Exercise in class in electronic publishing workflows: We will use TypeWright a tool that will allow us to transcribe, or rather correct the OCR of, a small document called a “chart,” that is a textual description of coastal regions of Arabia that dates to the 18th century. The larger context of this text is the expansion of British trade through Arabia and Asia. It is called a “Memoir of a chart of the east coast of Arabia from Dofar to the island Maziera” (also available here in Google Books) and our crowdsourced transcription of the text, once finished, will be reviewed for accuracy and then published for the anyone to use within 18th Connect. You can read about the author Alexander Dalrympe who composed this based on a certain Captain Smith’s “eye-draught,” that is, a drawing made by sight without scientific instruments. Once our text has been approved, we will have it transformed into TEI XML (see 5A) and if one or two persons in the class would like to work with me to create a digital edition with it like this one done by an undergraduate, this can count as one of your final projects. Incidentally, the island “Maziera” is found off the coast of Oman as shown in the map below.
[mapsmarker marker=”7″]
Blog post #2: What would be a good citizen scholar project for the Arab World or a global crossroads like Abu Dhabi? What kinds of texts could we transcribe? What else might we classify collectively. i.e. using crowd input? How could we at NYUAD encourage such an initiative that would be locally meaningful? What would be challenges in carrying out such a project? (to be posted the day before the next class begins, that is 27 September, by 6pm.)
5A The Text Encoding Initiative (28 September)

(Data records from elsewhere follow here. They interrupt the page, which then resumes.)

(* ===== verification/Gc.v ===== *)
(** The cycle collectors: [crates/noeta-gc/src/lib.rs], over the heap primitives
    of [crates/noeta-value/src/heap.rs].

    An object is named by its pointer word ([Value::bits]).  A collection never
    changes a payload, so what it reads of one, the pointer-valued children, the
    sharing flag and the allocation sequence, is a [Graph]; what it changes, the
    header, is the state [Headers].  Reference counts are [u32] and wrap, as
    [refcount += 1] and [refcount -= 1] do in a release build.  The recursive
    walks take fuel and return [None] without it; [GcProps] proves that more than
    twice the number of objects (trial deletion), or more than their number (the
    trace), is enough. *)
From S2P Require Import Prelude.
From stdpp Require Import options.
Open Scope Z_scope.

(** The [u32] count. *)
Definition wrap32 (z : Z) : Z := z mod 2 ^ 32.

(** [Color]. *)
Inductive Color := Black | Gray | White | Purple.
#[export] Instance Color_eq_dec : EqDecision Color.
Proof. solve_decision. Defined.

(** [Header]: the fields a collection reads and writes. *)
Record Header := mkHeader { refcount : Z; color : Color; buffered : bool }.

Abbreviation Id := positive.
Abbreviation Headers := (gmap Id Header).

(** [Value], as far as the collector looks: immediates or pointers. *)
Inductive Value := Immediate | Pointer (p : Id).

(** What the collector reads of the payloads: [Value::gc_children], [is_shared]
    and [gc_seq]. *)
Record Graph := mkGraph {
  gc_children : Id → list Id;
  is_shared : Id → bool;
  gc_seq : Id → Z;
}.

(** [Garbage]. *)
Record Garbage := mkGarbage {
  fresh : list Id;
  already_destructed : list Id;
  release_external : bool;
}.
Definition no_garbage : Garbage := mkGarbage [] [] false.

(** Header accessors: [gc_color], [gc_set_color], [refcount], [gc_rc_inc],
    [gc_rc_dec], [gc_buffered], [gc_set_buffered]. *)
Definition gc_color (σ : Headers) (v : Id) : Color := from_option color Black (σ !! v).
Definition rc (σ : Headers) (v : Id) : Z := from_option refcount 0 (σ !! v).
Definition gc_buffered (σ : Headers) (v : Id) : bool := from_option buffered false (σ !! v).
Definition gc_set_color (c : Color) (v : Id) (σ : Headers) : Headers :=
  alter (λ h, mkHeader (refcount h) c (buffered h)) v σ.
Definition gc_rc_inc (v : Id) (σ : Headers) : Headers :=
  alter (λ h, mkHeader (wrap32 (refcount h + 1)) (color h) (buffered h)) v σ.
Definition gc_rc_dec (v : Id) (σ : Headers) : Headers :=
  alter (λ h, mkHeader (wrap32 (refcount h - 1)) (color h) (buffered h)) v σ.
Definition gc_set_buffered (b : bool) (v : Id) (σ : Headers) : Headers :=
  alter (λ h, mkHeader (refcount h) (color h) b) v σ.

Section Collector.
Context (g : Graph).

(** [mark]. *)
Fixpoint mark (fuel : nat) (s : Id) (σ : Headers) : option Headers :=
  match fuel with
  | O => None
  | S fuel =>
      if is_shared g s || bool_decide (gc_color σ s = Gray) then Some σ
      else fold_opt (mark fuel) (gc_children g s) (gc_set_color Gray s σ)
  end.

Definition mark_value (fuel : nat) (v : Value) (σ : Headers) : option Headers :=
  match v with Immediate => Some σ | Pointer s => mark fuel s σ end.

(** [mark_gray]. *)
Fixpoint mark_gray (fuel : nat) (s : Id) (σ : Headers) : option Headers :=
  match fuel with
  | O => None
  | S fuel =>
      if decide (gc_color σ s = Gray) then Some σ
      else fold_opt (λ child σ,
             if is_shared g child then Some σ else mark_gray fuel child (gc_rc_dec child σ))
             (gc_children g s) (gc_set_color Gray s σ)
  end.

(** [scan_black]. *)
Fixpoint scan_black (fuel : nat) (s : Id) (σ : Headers) : option Headers :=
  match fuel with
  | O => None
  | S fuel =>
      fold_opt (λ child σ,
          if is_shared g child then Some σ
          else
            let σ := gc_rc_inc child σ in
            if decide (gc_color σ child = Black) then Some σ else scan_black fuel child σ)
        (gc_children g s) (gc_set_color Black s σ)
  end.

(** [scan]. *)
Fixpoint scan (fuel : nat) (s : Id) (σ : Headers) : option Headers :=
  match fuel with
  | O => None
  | S fuel' =>
      if decide (gc_color σ s ≠ Gray) then Some σ
      else if decide (rc σ s > 0) then scan_black fuel s σ
      else fold_opt (scan fuel') (gc_children g s) (gc_set_color White s σ)
  end.

(** [gather_white]. *)
Fixpoint gather_white (fuel : nat) (s : Id) (st : Headers * list Id) :
    option (Headers * list Id) :=
  match fuel with
  | O => None
  | S fuel =>
      if decide (gc_color st.1 s = White)
      then fold_opt (gather_white fuel) (gc_children g s)
             (gc_set_color Black s st.1, st.2 ++ [s])
      else Some st
  end.

(** [count_refcount_anomalies]: [in_edges] is the code's [HashMap<u64, u32>]. *)
Definition count_in_edges (garbage : list Id) : gmap Id Z :=
  let members : gset Id := list_to_set garbage in
  foldl (λ m obj,
      foldl (λ m child,
          if decide (child ∈ members)
          then <[ child := wrap32 (default 0 (m !! child) + 1) ]> m else m)
        m (gc_children g obj)) ∅ garbage.
Definition is_anomaly (σ : Headers) (in_edges : gmap Id Z) (obj : Id) : bool :=
  negb (bool_decide (rc σ obj = default 0 (in_edges !! obj))).
Definition count_refcount_anomalies (garbage : list Id) (σ : Headers) : nat :=
  match garbage with
  | [] => O
  | _ => length (List.filter (is_anomaly σ (count_in_edges garbage)) garbage)
  end.

(** The survivors of a trace are painted [Black] again. *)
Definition reset_survivors (live : list Id) (σ : Headers) : Headers :=
  foldl (λ σ v, if decide (gc_color σ v = Gray) then gc_set_color Black v σ else σ) σ live.

(** [collect_trace]: the garbage, the headers after, and the anomalies noted.
    [live] is the registry snapshot [live_objects]. *)
Definition collect_trace (fuel : nat) (live : list Id) (roots : list Value) (σ : Headers) :
    option (Garbage * Headers * nat) :=
  match fold_opt (mark_value fuel) roots σ with
  | None => None
  | Some σ =>
      let fresh := List.filter (λ v, negb (bool_decide (gc_color σ v = Gray))) live in
      let σ := reset_survivors live σ in
      Some (mkGarbage fresh [] true, σ, count_refcount_anomalies fresh σ)
  end.

(** The candidate loop of a trial deletion: unbuffer each candidate, trial-delete
    from the purple ones, keep the others as deferred. *)
Definition mark_candidate (fuel : nat) (s : Id) (st : Headers * list Id * list Id) :
    option (Headers * list Id * list Id) :=
  let '(σ, gray_roots, deferred) := st in
  let σ := gc_set_buffered false s σ in
  if decide (gc_color σ s = Purple)
  then match mark_gray fuel s σ with
       | Some σ => Some (σ, gray_roots ++ [s], deferred)
       | None => None
       end
  else Some (σ, gray_roots, deferred ++ [s]).

(** [filter(|v| seen.insert(v.bits()))]: the first occurrence of each, and the
    set of those seen. *)
Fixpoint dedup_seen (seen : gset Id) (l : list Id) : list Id * gset Id :=
  match l with
  | [] => ([], seen)
  | v :: l =>
      if decide (v ∈ seen) then dedup_seen seen l
      else let '(l, seen) := dedup_seen ({[ v ]} ∪ seen) l in (v :: l, seen)
  end.

(** Mark, scan and gather: the headers after, the white set and the deferred
    objects, each deduplicated. *)
Definition trial_delete (fuel : nat) (roots : list Id) (σ : Headers) :
    option (Headers * list Id * list Id) :=
  match fold_opt (mark_candidate fuel) roots (σ, [], []) with
  | None => None
  | Some (σ, gray_roots, deferred) =>
      match fold_opt (scan fuel) gray_roots σ with
      | None => None
      | Some σ =>
          match fold_opt (gather_white fuel) gray_roots (σ, []) with
          | None => None
          | Some (σ, white) =>
              let '(white, seen) := dedup_seen ∅ white in
              Some (σ, white, (dedup_seen seen deferred).1)
          end
      end
  end.

(** [collect_trial_deletion]; [roots] are the candidates taken. *)
Definition collect_trial_deletion (fuel : nat) (roots : list Id) (σ : Headers) :
    option (Garbage * Headers) :=
  match trial_delete fuel roots σ with
  | Some (σ, white, deferred) => Some (mkGarbage white deferred false, σ)
  | None => None
  end.

(** [weakly_connected_components]: the adjacency lists, both ways, by index. *)
Definition index_of (garbage : list Id) : gmap Id nat :=
  foldl (λ m iv, <[ iv.2 := iv.1 ]> m) ∅ (imap pair garbage).
Definition adjacency (garbage : list Id) : list (list nat) :=
  let index := index_of garbage in
  foldl (λ adj iv,
      foldl (λ adj child,
          match index !! child with
          | Some j =>
              if decide (j ≠ iv.1)
              then alter (λ l, l ++ [iv.1]) j (alter (λ l, l ++ [j]) iv.1 adj) else adj
          | None => adj
          end) adj (gc_children g iv.2))
    (replicate (length garbage) []) (imap pair garbage).

(** The flood fill from one start: [queue.pop()] takes the last element;
    [visited] is [component_of[_] != usize::MAX]. *)
Definition push_neighbours (adj : list nat) (queue : list nat) (visited : gset nat) :
    list nat * gset nat :=
  foldl (λ st j, if decide (j ∈ st.2) then st else (st.1 ++ [j], {[ j ]} ∪ st.2))
    (queue, visited) adj.
Fixpoint flood (adj : list (list nat)) (fuel : nat) (queue : list nat) (visited : gset nat)
    (members : list nat) : option (list nat * gset nat) :=
  match fuel with
  | O => None
  | S fuel =>
      match last queue with
      | None => Some (members, visited)
      | Some i =>
          let '(queue, visited) :=
            push_neighbours (default [] (adj !! i)) (removelast queue) visited in
          flood adj fuel queue visited (members ++ [i])
      end
  end.
Definition component_step (adj : list (list nat)) (fuel : nat) (start : nat)
    (st : list (list nat) * gset nat) : option (list (list nat) * gset nat) :=
  let '(components, visited) := st in
  if decide (start ∈ visited) then Some st
  else match flood adj fuel [start] ({[ start ]} ∪ visited) [] with
       | Some (members, visited) => Some (components ++ [members], visited)
       | None => None
       end.
Definition weakly_connected_components (fuel : nat) (garbage : list Id) :
    option (list (list Id)) :=
  match fold_opt (component_step (adjacency garbage) fuel) (seq 0 (length garbage)) ([], ∅) with
  | Some (components, _) => Some (map (λ c, omap (λ i, garbage !! i) c) components)
  | None => None
  end.

(** [sort_by_key(Reverse(gc_seq))], stable. *)
Fixpoint insert_by_seq (v : Id) (l : list Id) : list Id :=
  match l with
  | [] => [v]
  | w :: r => if decide (gc_seq g v >= gc_seq g w) then v :: l else w :: insert_by_seq v r
  end.
Definition sort_by_seq (l : list Id) : list Id := foldr insert_by_seq [] l.

(** [collect_trace_safepoint]. *)
Definition collect_trace_safepoint (fuel : nat) (live : list Id) (roots : list Value)
    (defer : Id → bool) (σ : Headers) : option (Garbage * Headers) :=
  match fold_opt (mark_value fuel) roots σ with
  | None => None
  | Some σ =>
      let garbage := List.filter (λ v, negb (bool_decide (gc_color σ v = Gray))) live in
      let σ := reset_survivors live σ in
      if bool_decide (garbage = []) || negb (bool_decide (count_refcount_anomalies garbage σ = O))
      then Some (no_garbage, σ)
      else
        match weakly_connected_components fuel garbage with
        | None => None
        | Some components =>
            let fresh := concat (List.filter (λ c, negb (any defer c)) components) in
            Some (mkGarbage (sort_by_seq fresh) [] true, σ)
        end
  end.

(** [possible_root] and [rebuffer_candidate], with the candidate buffer. *)
Definition possible_root (v : Id) (st : Headers * list Id) : Headers * list Id :=
  let '(σ, candidates) := st in
  if decide (gc_color σ v ≠ Purple)
  then let σ := gc_set_color Purple v σ in
       if gc_buffered σ v then (σ, candidates)
       else (gc_set_buffered true v σ, candidates ++ [v])
  else (σ, candidates).

(** Undoing the trial decrements of a deferred component and buffering it. *)
Definition restore_component (component : list Id) (st : Headers * list Id) :
    Headers * list Id :=
  let σ := foldl (λ σ m,
      foldl (λ σ child, if is_shared g child then σ else gc_rc_inc child σ) σ (gc_children g m))
    st.1 component in
  foldl (λ st m, possible_root m st) (σ, st.2) component.

(** [collect_trial_deletion_safepoint], with the candidate buffer after. *)
Definition collect_trial_deletion_safepoint (fuel : nat) (roots : list Id) (defer : Id → bool)
    (σ : Headers) : option (Garbage * Headers * list Id) :=
  match trial_delete fuel roots σ with
  | None => None
  | Some (σ, white, deferred) =>
      match weakly_connected_components fuel white with
      | None => None
      | Some components =>
          let '(fresh, σ, candidates) :=
            foldl (λ acc component,
                let '(fresh, σ, candidates) := acc in
                if any defer component
                then let '(σ, candidates) := restore_component component (σ, candidates) in
                     (fresh, σ, candidates)
                else (fresh ++ component, σ, candidates))
              ([], σ, []) components in
          Some (mkGarbage (sort_by_seq fresh) deferred false, σ, candidates)
      end
  end.

(** *** [CycleCollector] *)

(** [CycleCollector::add_candidate], with the collector's [roots]. *)
Definition add_candidate (v : Value) (st : Headers * list Id) : Headers * list Id :=
  match v with
  | Immediate => st
  | Pointer v =>
      let '(σ, roots) := st in
      let σ := gc_set_color Purple v σ in
      if gc_buffered σ v then (σ, roots) else (gc_set_buffered true v σ, roots ++ [v])
  end.

(** [CycleCollector::collect]: the objects freed and the headers before the
    frees. *)
Definition collect (fuel : nat) (roots : list Id) (σ : Headers) : option (list Id * Headers) :=
  match fold_opt (λ root σ, if decide (gc_color σ root = Purple) then mark_gray fuel root σ
                            else Some σ) roots σ with
  | None => None
  | Some σ =>
      match fold_opt (scan fuel) roots σ with
      | None => None
      | Some σ =>
          match fold_opt (gather_white fuel) roots (σ, []) with
          | None => None
          | Some (σ, garbage) =>
              Some (garbage, foldl (λ σ root, gc_set_buffered false root σ) σ roots)
          end
      end
  end.

End Collector.
(** Trial deletion can free a live object.  Object [2] has a reference from
    [1] and one from outside, object [1] one from outside; both were decremented
    since the last collection, so both are candidates.  Marking from [1] paints
    [2] gray, the candidate loop takes the gray [2] for a deferred deallocation,
    and the collection hands [2] back to be freed, with its count at two, at
    exit and at a safepoint alike. *)
Theorem live_candidate_freed :
  heap_ok chain live_chain ∧ roots_ok chain live_chain [1; 2]%positive ∧
  edges chain (dom live_chain) 1%positive < rc live_chain 1%positive ∧
  edges chain (dom live_chain) 2%positive < rc live_chain 2%positive ∧
  (∃ gb σ', collect_trial_deletion chain 8 [1; 2]%positive live_chain = Some (gb, σ') ∧
     already_destructed gb = [2%positive] ∧ rc σ' 2%positive = 2) ∧
  (∃ gb σ' ca, collect_trial_deletion_safepoint chain 8 [1; 2]%positive (λ _, false) live_chain
       = Some (gb, σ', ca) ∧
     already_destructed gb = [2%positive] ∧ rc σ' 2%positive = 2).
Proof.
  split; [exact live_chain_ok|]. split; [exact chain_roots|].
  split; [by vm_compute|]. split; [by vm_compute|].
  split; repeat eexists; vm_compute; reflexivity.
Qed.

Lemma already_destructed_origin_witness :
  ∃ r, gc_color live_chain r = Purple ∧ r ≠ 2%positive ∧ rtc (edge chain) r 2%positive.
Proof.
  destruct (collect_trial_deletion chain 8 [1; 2]%positive live_chain) as [[gb σ']|] eqn:E;
    [|exfalso; vm_compute in E; discriminate].
  destruct (already_destructed_origin chain 8 [1; 2]%positive live_chain gb σ' 2%positive
    live_chain_ok chain_roots) as (_ & _ & H).
  - repeat constructor; set_solver.
  - exact E.
  - vm_compute in E. injection E as <- _. left.
  - destruct H as [H|H]; [exfalso; apply H; by vm_compute|exact H].
Defined.

(** The dead cycle under the trace: everything is registered, [3] is a root. *)
Definition black_cycle : Headers :=
  {[ 1%positive := h 1 Black false; 2%positive := h 1 Black false; 3%positive := h 1 Black false ]}.
Definition registry : list Id := [3; 2; 1]%positive.

Lemma black_cycle_ok : heap_ok cyc black_cycle.
Proof. apply heap_check_ok. vm_compute. reflexivity. Qed.

Lemma registry_cyc : registry_ok cyc registry black_cycle.
Proof.
  split.
  - apply (bool_decide_unpack _). by vm_compute.
  - intros v Hv. split; [|done].
    repeat (apply elem_of_cons in Hv as [->|Hv]; [by eapply elem_of_dom_2|]).
    by apply not_elem_of_nil in Hv.
  - intros v Hv. unfold registry in Hv. simpl. rewrite !decide_False; [done|..]; intros ->;
      apply Hv; [right; left|do 2 right; left].
Qed.

Lemma black_cycle_traceable : traceable cyc registry black_cycle.
Proof.
  destruct black_cycle_ok as [Hc Hi Hcol Hn]. split; [done..|].
  intros v Hv. destruct (Hcol v); congruence.
Qed.

Lemma root3 : roots_in cyc [Pointer 3%positive] black_cycle.
Proof.
  intros r Hr _. apply list_elem_of_singleton in Hr. injection Hr as ->.
  by eapply elem_of_dom_2.
Qed.

Lemma unreached1 : ¬ reached cyc [Pointer 3%positive] 1%positive.
Proof.
  intros (r & Hr & _ & Hp). apply list_elem_of_singleton in Hr. injection Hr as ->.
  apply rtc_inv in Hp as [Hp|(y & [Hy _] & _)]; [done|]. vm_compute in Hy. set_solver.
Qed.

Lemma trace_collects_unreachable_witness :
  ∃ gb σ' n, collect_trace cyc 8 registry [Pointer 3%positive] black_cycle = Some (gb, σ', n) ∧
    1%positive ∈ Gc.fresh gb.
Proof.
  destruct (collect_trace cyc 8 registry [Pointer 3%positive] black_cycle) as [[[gb σ'] n]|] eqn:E;
    [|exfalso; vm_compute in E; discriminate].
  exists gb, σ', n. split; [reflexivity|].
  apply (trace_collects_unreachable cyc 8 registry [Pointer 3%positive] black_cycle gb σ' n
    (ok_closed _ _ black_cycle_ok) root3).
  - exact (tr_ready _ _ _ black_cycle_traceable).
  - exact registry_cyc.
  - exact E.
  - split; [do 2 right; left|exact unreached1].
Defined.

Lemma trace_safepoint_safe_witness :
  ∃ gb σ', collect_trace_safepoint cyc 8 registry [Pointer 3%positive] (λ _, false) black_cycle
      = Some (gb, σ') ∧ ¬ reached cyc [Pointer 3%positive] 2%positive.
Proof.
  destruct (collect_trace_safepoint cyc 8 registry [Pointer 3%positive] (λ _, false) black_cycle)
    as [[gb σ']|] eqn:E; [|exfalso; vm_compute in E; discriminate].
  exists gb, σ'. split; [reflexivity|].
  apply (trace_safepoint_safe cyc 8 registry [Pointer 3%positive] (λ _, false) black_cycle gb σ'
    black_cycle_traceable root3 registry_cyc E).
  vm_compute in E. injection E as <- _. left.
Defined.

(** With the root of [3] not enumerated the collection is abandoned. *)
Lemma missed_root_aborts_witness :
  ∃ gb σ', collect_trace_safepoint cyc 8 registry [] (λ _, false) black_cycle = Some (gb, σ') ∧
    Gc.fresh gb = [].
Proof.
  destruct (collect_trace_safepoint cyc 8 registry [] (λ _, false) black_cycle)
    as [[gb σ']|] eqn:E; [|exfalso; vm_compute in E; discriminate].
  exists gb, σ'. split; [reflexivity|].
  apply (missed_root_aborts cyc 8 registry [] (λ _, false) black_cycle gb σ' 3%positive
    black_cycle_traceable); [|exact registry_cyc|exact E|left| |by vm_compute].
  - intros r Hr. by apply not_elem_of_nil in Hr.
  - intros (r & Hr & _). by apply not_elem_of_nil in Hr.
Defined.

Lemma components_partition_witness :
  ∃ comps, weakly_connected_components cyc 8 registry = Some comps ∧ concat comps ≡ₚ registry.
Proof.
  destruct (components_partition cyc 8 registry) as (comps & E & Hp & _).
  - apply (bool_decide_unpack _). by vm_compute.
  - simpl. lia.
  - by exists comps.
Defined.

Lemma trace_terminates_witness :
  is_Some (collect_trace cyc 8 registry [Pointer 3%positive] black_cycle).
Proof.
  apply (trace_terminates cyc 8 registry [Pointer 3%positive] black_cycle);
    [exact (ok_closed _ _ black_cycle_ok)|exact root3|].
  apply (bool_decide_unpack _). vm_compute. exact I.
Defined.
End GcExample.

Reading before class: Skim (without getting too caught up in the details) Pierazzo (NCDH), 307-321 “Textual Scholarship and Text Encoding;” Roueché “Why Do We Mark up Texts?,” dh101 6A. Check out Hamlet encoded in xml.
Also skim before class: “A Very Gentle Introduction to the TEI markup language,” the “examples” in “TEI by Examples.” Then, go look at the document samples in the Linguistic Landscapes of Beirut. On the map interfaces, you can view the actual sample of written language that has been “tagged” by clicking on one of the colorful points on the map. Up will pop an info box with a thumbnail and a link for viewing the larger image. What are the various languages and scripts used? Imagine how those multilingual mini-documents might look as marked up text.
In-class discussion: Documents we create in word processors like WordPerfect, MacWrite, Word have lots of hidden markup. Commercial markup standards change over time. This means they will be not readable forever. Why do we use word processors? Do you have any old files on old media that are now unreadable? What did the demo with Markdown allow us to do easily? What is the difference between html and markdown? Today we are interested in markup, or text encoding. What does markup allow us to add to our digital texts? What kinds of semantic content is added with markup? Here we will refer to dh101 2A.
In-class exercise: Exploring TEI XML collections in Tapas; Collective encoding of some of the Linguistic Landscapes of Beirut samples with reference to the project site at Github.